Collected data:

(* ===== verification/Prelude.v ===== *)
(** * The UAP client of Whippet: a verification development

    Whippet is a Dogecoin-derived chain with a token covenant ("UAP"): an
    output script [<pubkey> <multiplier> OP_MINT] mints a position, and
    [<pubkey> <multiplier> <origin> OP_MINT_TRANSFER] carries it on with its
    lineage.  This development models the JavaScript client of that chain: the
    library [contrib/uap-js] (hashes, addresses, covenant scripts, transactions,
    signing, orders) and the web wallet [contrib/uap-web] built on it (planning
    and publishing of mints, transfers and orders, the client of the indexer, key
    storage, the service worker, and the application itself: its screens, its
    event handlers and the asynchronous work they leave behind).

    ** The program and its parts

    A wallet holds a BIP39 phrase and derives one key from it ([wallet.js],
    [bip32.js]).  The screens of [app.js] ask the indexer for coins, positions and
    orders ([api.js]), plan a transaction ([mint.js], [transfer.js], [market.js],
    [sell.js], [cancel.js]), build and sign it ([uap.js], over [secp.js] and the
    vendored [noble-secp256k1.js]) and broadcast it.  The indexer is not trusted:
    what it says of a position is checked against the transaction bytes that hash
    to its txid.  The service worker ([sw.js], registered by [sw-register.js])
    stands between the client and the network and answers from its cache when
    there is none.  The screens are DOM trees built by [dom.js]; an address can be
    read off a QR code by the camera ([qrscan.js]).

    ** The files

    The language.  [Prelude]: the error monad [res] of a function that may throw,
    byte lists, the shared lemmas and tactics.  [JsInt]: the 32-bit operators and
    little- and big-endian encodings.  [JsStr]: strings (code units below 256) and
    their methods.  [JsNum]: numbers as exact binary64 values, with rounding, NaN,
    the infinities and printing.  [JsVal]: untyped values, property access,
    conversions, [parseFloat].  [Effects]: asynchronous functions over an abstract
    world.  [Words], [Radix]: machine words, buffers and numerals.

    The library [contrib/uap-js].  [Sha256] is [sha256.js]; [Ripemd160] is
    [ripemd160.js]; [Addr] is [addr.js].  [Script] (building and reading
    covenants and metadata), [Tx] (the wire format, the reader, the signature
    hash, the signers), [Payments] (coin selection, payments, transfers, melts)
    and [Orders] (maker orders, fills, cancellations) are the parts of [uap.js].
    [NobleField], [NoblePoint] and [NobleSign] are [noble-secp256k1.js]; [Secp] is
    [secp.js], with the node's [IsValidSignatureEncoding] from
    [src/script/interpreter.cpp].

    The web wallet [contrib/uap-web].  [Transfer], [Market], [Mint], [Sell],
    [Cancel], [Api] and [Sw] are the files of those names, and [SwRegister] is
    [sw-register.js]; [Wordlist] is [wordlist.js]; [Mnemonic] is the BIP39 half of
    [wallet.js]; [Bip32] is [bip32.js]; [Wallet] is the rest of [wallet.js] and the
    sign-in handlers of [app.js] as a session in which each runs to its end.
    [Dom] is [dom.js]; [Qrscan] is [qrscan.js] and the scan of [app.js].

    The application, [app.js].  [App] is its publishing half and its confirmation
    badge; [Views] has every function that builds a part of the page, with the
    state of each flow as a record; [Flow] is the whole page as a machine.  The
    state [Flow.appl] is the module's variables, the wallet objects, the page and
    what is typed into it, and the work that is pending; [Flow.step] takes a click
    on a button that is on the page, a keystroke, the completion of any pending
    task, or a report of the camera or clipboard.  [FlowProps] has the invariant
    of the machine, [FlowLock] what a locked wallet can do, [FlowRefine] that the
    machine implements the badge of [App] and the session of [Wallet], [FlowLoad]
    that no screen is left on its skeleton, and [FlowRuns] runs of it at a sample
    browser and indexer.

    A function of the source is a definition of the same name, with a throw as
    [Throw message], an options object as a record and a loop as a fold or a
    fixpoint; a helper that stands for part of a function is named after what
    the part does.  Where the source takes values off the network, the model
    takes [jsval], so that a missing or ill-typed field is a case and not an
    assumption.  Awaited calls run in [io], over an arbitrary network, clock and
    server.

    ** What is assumed

    Code outside the repository is a parameter with its documented behaviour as a
    class: [Bip32.SubtleLaws] (HMAC-SHA512 returns 64 bytes; AES-GCM decryption
    inverts encryption), the random source (bytes of the length asked for), the
    JSON parser, [fetch], the clock and [TextDecoder].  The application takes
    these together as the class [Flow.Env], with what the browser has of a camera,
    and from the page the class [Dom.Page]: the locale's number format, the source
    text of a function, and four characters outside the alphabet.  Neither class
    has laws.  The components that sign
    take the curve module as the record [Tx.secp] with the class [Tx.SecpLaws]
    of what they need of it; [Secp] shows that the module of the repository
    satisfies it.  Each law has an instance that witnesses it.

    ** What the theorems show

    - Standards.  [sha256], [hmacSha256], [ripemd160] and [pbkdf2Sync] compute what
      FIPS 180-4, RFC 2104, ISO 10118-3 and RFC 8018 define; a mnemonic's key is
      the BIP32 key at the wallet's path; [sign] is the RFC 6979 search and its
      signatures satisfy the ECDSA equation in low-S, strict DER form, as the node
      demands; the addition formula is the group law, and the windowed multiplication
      the n-fold sum.
    - Formats.  Addresses, covenant scripts, transactions, hexadecimal and phrases
      read back as what was written, and nothing else is accepted.
    - Value.  Payments, transfers, melts, mints and fills spend what was selected,
      pay what was asked, return the change, and lose nothing but the fee, which
      is bounded; token satoshis are conserved exactly.
    - Authority.  A signature of all outputs binds the whole transaction; a
      maker's signature binds the offer, survives whatever the taker adds, and an
      order published by one wallet is completed by another; the wallet signs
      only over covenants of its own key; two positions that verify for one
      outpoint are the same unless a hash collides.
    - The untrusted server.  Results of the client have the promised types
      whatever is answered; pagination and polling end; a published fill moves the
      on-chain value; an answer from the cache is never shown as live.
    - Keys.  Locking and unlocking restores the same wallet; an unlock that
      succeeds is consistent; in every reachable session the unlock screen can be
      passed and the wallet screen has its key.
    - The page.  In every state the application can reach, whatever was typed,
      clicked, answered or scanned and in whatever order, the page holds nothing
      the browser would run out of a string, and its buttons are those of the
      current screen; a review shows the plan that its button signs.
    - State over time.  A locked wallet that nobody opens again stays without a key
      and sends only [GET] requests; the badge of the application is that of the
      history of accepted broadcasts and ended polls, in every interleaving; a
      skeleton is gone after at most three answers or failures of the network; its
      sign-in handlers refine the session of [Wallet], whose steps keep an
      invariant; the camera is off whenever a scan has settled; the page reloads
      at most once for a new worker.

    Where the code does not do what it means to, a lemma exhibits it at a
    concrete input ([Mint.planMint_negative_change],
    [Transfer.transfer_size_underestimated], [Wallet.spacing_changes_key],
    [Wallet.lockWallet_keeps_phrase], [Sw.live_answer_lost] and others); where two
    tasks in flight get into each other's way, a run of the application does
    ([FlowRuns.mint_publishes_unconfirmed_plan],
    [FlowRuns.fill_uses_plan_of_other_order], [FlowRuns.lock_screen_undone] and
    others).

    ** Bounds and fuel

    Loops over data are structural.  Numeral conversions run on
    [Radix.fuel_for n], one more than the bits of the number, which
    [Radix.fuel_enough] shows sufficient in any base.  The modular inverse runs on
    fuel that its correctness theorem shows is never exhausted.  Bounds the source
    has itself are kept: 1000 nonce candidates, 100 pages, the attempts of
    polling.  The splitting of a phrase runs on its length, which the proofs show
    enough.  Message lengths are below 2^31 - 8 bytes, as the 32-bit length fields
    of the source require.

    ** Not modelled

    Strings are code units below 256: a ticker or message beyond Latin-1 is
    outside the model.  That the field characteristic is prime is not proved,
    so no theorem says that every signature verifies.  [index.html], the style
    sheet and the manifest are static; layout, focus and rendering by the browser
    are not represented, and a node of the page is its tag, attributes, listeners
    and children.  A task of the application runs its network calls in one go
    when it completes: tasks interleave with each other and with the user, and the
    requests inside one task with nothing.  No theorem says that the network ever
    answers, so none says that a pending task completes.  The tests, the build
    scripts and the command-line examples are left out.  The node (C++), the
    indexer, the faucet and [uaptx] (Go) and the Python test framework are other
    programs; the client is verified against an arbitrary server instead.  Side channels and the
    strength of the passphrase are not in scope. *)

From stdpp Require Import base tactics option list numbers strings pretty.
From Stdlib Require Import ZArith Lia Btauto.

PROBLEM REQUIREMENTS -
Each line in the entries above, starting at the line with "over an abstract" and ending at the line with "hash, the signers), [Payments]", is to be printed exactly, and only those lines.

PROBLEM SOLUTION -
    conversions, [parseFloat].  [Effects]: asynchronous functions over an abstract
    world.  [Words], [Radix]: machine words, buffers and numerals.

    The library [contrib/uap-js].  [Sha256] is [sha256.js]; [Ripemd160] is
    [ripemd160.js]; [Addr] is [addr.js].  [Script] (building and reading
    covenants and metadata), [Tx] (the wire format, the reader, the signature
    hash, the signers), [Payments] (coin selection, payments, transfers, melts)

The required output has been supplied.